Data under study
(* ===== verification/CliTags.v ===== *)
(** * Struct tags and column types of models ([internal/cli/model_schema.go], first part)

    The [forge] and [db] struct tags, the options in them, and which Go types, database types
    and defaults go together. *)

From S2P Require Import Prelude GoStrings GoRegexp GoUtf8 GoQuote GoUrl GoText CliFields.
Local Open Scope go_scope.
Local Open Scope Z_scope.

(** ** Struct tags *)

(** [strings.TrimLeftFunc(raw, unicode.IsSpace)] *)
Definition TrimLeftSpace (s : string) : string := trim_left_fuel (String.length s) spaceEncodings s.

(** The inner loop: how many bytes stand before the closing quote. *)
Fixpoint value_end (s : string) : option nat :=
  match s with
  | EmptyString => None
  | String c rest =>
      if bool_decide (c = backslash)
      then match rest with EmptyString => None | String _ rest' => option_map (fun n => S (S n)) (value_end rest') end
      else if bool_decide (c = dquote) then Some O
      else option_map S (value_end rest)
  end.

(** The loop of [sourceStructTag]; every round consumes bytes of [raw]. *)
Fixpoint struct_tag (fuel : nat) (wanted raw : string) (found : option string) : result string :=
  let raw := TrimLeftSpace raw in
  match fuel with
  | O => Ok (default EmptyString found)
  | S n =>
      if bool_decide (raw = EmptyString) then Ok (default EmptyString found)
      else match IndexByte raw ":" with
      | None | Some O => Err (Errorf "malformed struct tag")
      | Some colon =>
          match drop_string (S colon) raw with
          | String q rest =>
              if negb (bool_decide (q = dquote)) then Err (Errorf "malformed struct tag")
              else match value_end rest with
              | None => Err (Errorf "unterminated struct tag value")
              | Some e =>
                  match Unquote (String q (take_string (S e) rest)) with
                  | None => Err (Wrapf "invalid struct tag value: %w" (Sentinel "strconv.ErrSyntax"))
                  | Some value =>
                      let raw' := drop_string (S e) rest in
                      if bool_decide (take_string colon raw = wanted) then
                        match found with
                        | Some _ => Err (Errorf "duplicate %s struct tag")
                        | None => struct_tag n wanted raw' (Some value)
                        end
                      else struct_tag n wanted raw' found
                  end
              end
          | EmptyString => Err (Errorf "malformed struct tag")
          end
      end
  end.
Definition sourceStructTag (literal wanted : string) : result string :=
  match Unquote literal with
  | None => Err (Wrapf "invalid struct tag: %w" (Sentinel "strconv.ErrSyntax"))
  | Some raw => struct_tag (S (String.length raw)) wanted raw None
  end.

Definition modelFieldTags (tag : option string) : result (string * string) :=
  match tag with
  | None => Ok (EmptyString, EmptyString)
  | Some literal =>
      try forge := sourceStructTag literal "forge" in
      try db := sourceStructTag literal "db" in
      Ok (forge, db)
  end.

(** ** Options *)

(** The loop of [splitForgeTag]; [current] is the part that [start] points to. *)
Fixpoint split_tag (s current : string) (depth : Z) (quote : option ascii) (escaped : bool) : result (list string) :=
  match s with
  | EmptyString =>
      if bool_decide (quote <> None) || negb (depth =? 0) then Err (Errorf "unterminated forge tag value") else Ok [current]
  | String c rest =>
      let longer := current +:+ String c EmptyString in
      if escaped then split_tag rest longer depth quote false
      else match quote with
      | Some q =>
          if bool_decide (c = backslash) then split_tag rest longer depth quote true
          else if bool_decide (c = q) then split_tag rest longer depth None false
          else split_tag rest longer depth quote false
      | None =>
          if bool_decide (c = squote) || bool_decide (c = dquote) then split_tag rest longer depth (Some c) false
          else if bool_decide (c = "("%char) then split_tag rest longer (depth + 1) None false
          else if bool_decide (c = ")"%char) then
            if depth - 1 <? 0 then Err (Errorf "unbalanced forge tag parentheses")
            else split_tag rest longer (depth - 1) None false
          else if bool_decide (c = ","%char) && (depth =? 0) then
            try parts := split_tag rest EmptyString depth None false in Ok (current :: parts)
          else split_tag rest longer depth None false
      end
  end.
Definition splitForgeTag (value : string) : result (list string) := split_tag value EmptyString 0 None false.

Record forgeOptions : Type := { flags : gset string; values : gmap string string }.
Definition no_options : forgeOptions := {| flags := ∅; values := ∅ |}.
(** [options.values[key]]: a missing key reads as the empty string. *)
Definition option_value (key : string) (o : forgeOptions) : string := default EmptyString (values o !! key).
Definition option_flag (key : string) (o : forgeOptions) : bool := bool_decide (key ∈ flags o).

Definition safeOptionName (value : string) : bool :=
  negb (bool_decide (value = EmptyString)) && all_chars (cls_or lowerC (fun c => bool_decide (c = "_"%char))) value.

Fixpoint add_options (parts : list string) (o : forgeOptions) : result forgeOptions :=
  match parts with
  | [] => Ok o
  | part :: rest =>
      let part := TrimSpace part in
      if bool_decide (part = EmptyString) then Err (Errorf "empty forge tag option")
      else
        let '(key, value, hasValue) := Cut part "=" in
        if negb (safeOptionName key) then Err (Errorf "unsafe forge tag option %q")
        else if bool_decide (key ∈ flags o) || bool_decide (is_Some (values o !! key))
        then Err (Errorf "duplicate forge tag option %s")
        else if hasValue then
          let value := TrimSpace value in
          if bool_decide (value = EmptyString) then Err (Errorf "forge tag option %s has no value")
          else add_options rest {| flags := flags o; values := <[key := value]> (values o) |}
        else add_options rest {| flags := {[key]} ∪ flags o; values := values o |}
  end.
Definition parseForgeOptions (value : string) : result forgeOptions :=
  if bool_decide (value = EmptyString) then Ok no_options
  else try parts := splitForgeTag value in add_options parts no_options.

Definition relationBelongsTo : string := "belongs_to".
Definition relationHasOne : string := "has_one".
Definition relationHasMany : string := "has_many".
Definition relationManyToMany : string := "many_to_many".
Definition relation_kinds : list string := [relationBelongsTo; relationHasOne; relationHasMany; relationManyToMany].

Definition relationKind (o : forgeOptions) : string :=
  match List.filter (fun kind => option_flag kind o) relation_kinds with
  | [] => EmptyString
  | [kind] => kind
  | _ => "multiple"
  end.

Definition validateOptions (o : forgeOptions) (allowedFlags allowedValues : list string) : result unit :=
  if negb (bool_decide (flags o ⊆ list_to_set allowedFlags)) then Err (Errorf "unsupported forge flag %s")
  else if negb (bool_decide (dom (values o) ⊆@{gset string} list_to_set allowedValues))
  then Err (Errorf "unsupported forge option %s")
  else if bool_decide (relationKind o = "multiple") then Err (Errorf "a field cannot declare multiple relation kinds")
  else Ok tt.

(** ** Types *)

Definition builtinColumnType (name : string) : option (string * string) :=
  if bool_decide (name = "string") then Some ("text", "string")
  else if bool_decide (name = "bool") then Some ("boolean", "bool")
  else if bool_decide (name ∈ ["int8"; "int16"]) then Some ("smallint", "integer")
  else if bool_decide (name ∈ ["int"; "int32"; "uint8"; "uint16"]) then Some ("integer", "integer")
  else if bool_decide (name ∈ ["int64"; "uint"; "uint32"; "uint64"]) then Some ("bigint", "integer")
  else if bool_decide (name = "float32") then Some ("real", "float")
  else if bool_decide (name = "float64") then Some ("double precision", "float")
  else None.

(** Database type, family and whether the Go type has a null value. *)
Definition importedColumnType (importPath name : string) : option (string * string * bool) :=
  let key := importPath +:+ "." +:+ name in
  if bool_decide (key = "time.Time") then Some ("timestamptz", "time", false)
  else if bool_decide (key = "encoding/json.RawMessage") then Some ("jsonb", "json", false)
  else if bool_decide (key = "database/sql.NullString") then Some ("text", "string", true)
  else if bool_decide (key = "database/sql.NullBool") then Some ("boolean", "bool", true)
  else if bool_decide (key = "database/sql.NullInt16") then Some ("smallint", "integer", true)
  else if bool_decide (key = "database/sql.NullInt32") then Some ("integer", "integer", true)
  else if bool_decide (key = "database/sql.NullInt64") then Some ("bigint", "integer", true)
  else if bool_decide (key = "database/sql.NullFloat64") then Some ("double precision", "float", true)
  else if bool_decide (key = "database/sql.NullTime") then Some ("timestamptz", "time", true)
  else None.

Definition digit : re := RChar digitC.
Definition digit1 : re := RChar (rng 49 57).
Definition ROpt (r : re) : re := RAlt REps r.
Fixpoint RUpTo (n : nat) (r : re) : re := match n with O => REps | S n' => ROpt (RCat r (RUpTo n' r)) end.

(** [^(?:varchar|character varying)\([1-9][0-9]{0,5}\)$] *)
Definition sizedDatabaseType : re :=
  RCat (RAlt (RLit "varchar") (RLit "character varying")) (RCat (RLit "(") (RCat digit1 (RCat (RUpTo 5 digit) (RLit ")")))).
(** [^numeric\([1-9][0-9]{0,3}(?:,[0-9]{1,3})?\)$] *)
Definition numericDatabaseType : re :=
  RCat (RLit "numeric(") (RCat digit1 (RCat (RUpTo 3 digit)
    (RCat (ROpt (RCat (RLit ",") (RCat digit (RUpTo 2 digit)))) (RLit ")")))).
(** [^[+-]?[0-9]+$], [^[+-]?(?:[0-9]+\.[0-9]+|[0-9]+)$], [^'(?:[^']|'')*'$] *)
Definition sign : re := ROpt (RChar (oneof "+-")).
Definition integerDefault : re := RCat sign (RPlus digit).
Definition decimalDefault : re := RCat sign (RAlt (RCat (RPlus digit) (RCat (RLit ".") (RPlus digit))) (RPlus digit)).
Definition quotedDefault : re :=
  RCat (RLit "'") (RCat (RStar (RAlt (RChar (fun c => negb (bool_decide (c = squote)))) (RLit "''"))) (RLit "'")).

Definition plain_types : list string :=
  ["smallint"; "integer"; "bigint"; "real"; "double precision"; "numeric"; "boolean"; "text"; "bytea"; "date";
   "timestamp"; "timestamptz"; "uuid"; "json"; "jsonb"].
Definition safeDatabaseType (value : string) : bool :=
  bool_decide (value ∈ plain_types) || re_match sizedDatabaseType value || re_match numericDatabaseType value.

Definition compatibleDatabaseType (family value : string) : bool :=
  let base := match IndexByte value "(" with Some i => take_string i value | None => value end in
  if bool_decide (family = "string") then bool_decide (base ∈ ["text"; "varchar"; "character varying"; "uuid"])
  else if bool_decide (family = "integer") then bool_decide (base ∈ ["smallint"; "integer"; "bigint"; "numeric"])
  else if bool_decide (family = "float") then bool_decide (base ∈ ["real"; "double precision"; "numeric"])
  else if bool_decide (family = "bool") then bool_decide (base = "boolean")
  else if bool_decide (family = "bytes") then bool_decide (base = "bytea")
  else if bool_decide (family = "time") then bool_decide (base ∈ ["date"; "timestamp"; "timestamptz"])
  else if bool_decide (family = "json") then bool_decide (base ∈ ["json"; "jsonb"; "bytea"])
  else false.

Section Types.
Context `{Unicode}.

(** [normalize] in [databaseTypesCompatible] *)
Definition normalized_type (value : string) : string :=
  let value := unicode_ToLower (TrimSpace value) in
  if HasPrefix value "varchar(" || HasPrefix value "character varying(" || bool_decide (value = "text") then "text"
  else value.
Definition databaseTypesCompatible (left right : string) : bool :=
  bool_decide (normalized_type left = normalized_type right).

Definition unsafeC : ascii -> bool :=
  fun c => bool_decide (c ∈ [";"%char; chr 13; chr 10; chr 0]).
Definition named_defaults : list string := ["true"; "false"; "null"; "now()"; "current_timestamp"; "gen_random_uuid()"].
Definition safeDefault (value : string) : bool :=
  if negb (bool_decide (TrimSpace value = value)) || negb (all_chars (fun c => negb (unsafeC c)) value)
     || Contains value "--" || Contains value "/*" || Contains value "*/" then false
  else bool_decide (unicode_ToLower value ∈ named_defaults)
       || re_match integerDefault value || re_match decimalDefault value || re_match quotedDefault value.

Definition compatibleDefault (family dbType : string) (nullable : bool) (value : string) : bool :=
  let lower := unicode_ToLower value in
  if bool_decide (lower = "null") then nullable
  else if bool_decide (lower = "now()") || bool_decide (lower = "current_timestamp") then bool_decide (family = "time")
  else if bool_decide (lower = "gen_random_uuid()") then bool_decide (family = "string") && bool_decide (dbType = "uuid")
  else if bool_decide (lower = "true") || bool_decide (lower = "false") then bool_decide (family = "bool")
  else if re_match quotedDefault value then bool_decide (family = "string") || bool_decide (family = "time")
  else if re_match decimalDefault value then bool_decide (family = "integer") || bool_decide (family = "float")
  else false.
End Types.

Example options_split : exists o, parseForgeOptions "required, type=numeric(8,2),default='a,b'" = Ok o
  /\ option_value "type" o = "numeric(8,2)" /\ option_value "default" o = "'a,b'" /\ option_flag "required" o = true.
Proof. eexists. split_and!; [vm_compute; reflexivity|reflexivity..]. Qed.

Your objective
Reproduce the entries above exactly, but only the lines between the line holding "Definition safeDatabaseType (value" and the line holding "re_match quotedDefault value.", inclusive.

Result below
Definition safeDatabaseType (value : string) : bool :=
  bool_decide (value ∈ plain_types) || re_match sizedDatabaseType value || re_match numericDatabaseType value.

Definition compatibleDatabaseType (family value : string) : bool :=
  let base := match IndexByte value "(" with Some i => take_string i value | None => value end in
  if bool_decide (family = "string") then bool_decide (base ∈ ["text"; "varchar"; "character varying"; "uuid"])
  else if bool_decide (family = "integer") then bool_decide (base ∈ ["smallint"; "integer"; "bigint"; "numeric"])
  else if bool_decide (family = "float") then bool_decide (base ∈ ["real"; "double precision"; "numeric"])
  else if bool_decide (family = "bool") then bool_decide (base = "boolean")
  else if bool_decide (family = "bytes") then bool_decide (base = "bytea")
  else if bool_decide (family = "time") then bool_decide (base ∈ ["date"; "timestamp"; "timestamptz"])
  else if bool_decide (family = "json") then bool_decide (base ∈ ["json"; "jsonb"; "bytea"])
  else false.

Section Types.
Context `{Unicode}.

(** [normalize] in [databaseTypesCompatible] *)
Definition normalized_type (value : string) : string :=
  let value := unicode_ToLower (TrimSpace value) in
  if HasPrefix value "varchar(" || HasPrefix value "character varying(" || bool_decide (value = "text") then "text"
  else value.
Definition databaseTypesCompatible (left right : string) : bool :=
  bool_decide (normalized_type left = normalized_type right).

Definition unsafeC : ascii -> bool :=
  fun c => bool_decide (c ∈ [";"%char; chr 13; chr 10; chr 0]).
Definition named_defaults : list string := ["true"; "false"; "null"; "now()"; "current_timestamp"; "gen_random_uuid()"].
Definition safeDefault (value : string) : bool :=
  if negb (bool_decide (TrimSpace value = value)) || negb (all_chars (fun c => negb (unsafeC c)) value)
     || Contains value "--" || Contains value "/*" || Contains value "*/" then false
  else bool_decide (unicode_ToLower value ∈ named_defaults)
       || re_match integerDefault value || re_match decimalDefault value || re_match quotedDefault value.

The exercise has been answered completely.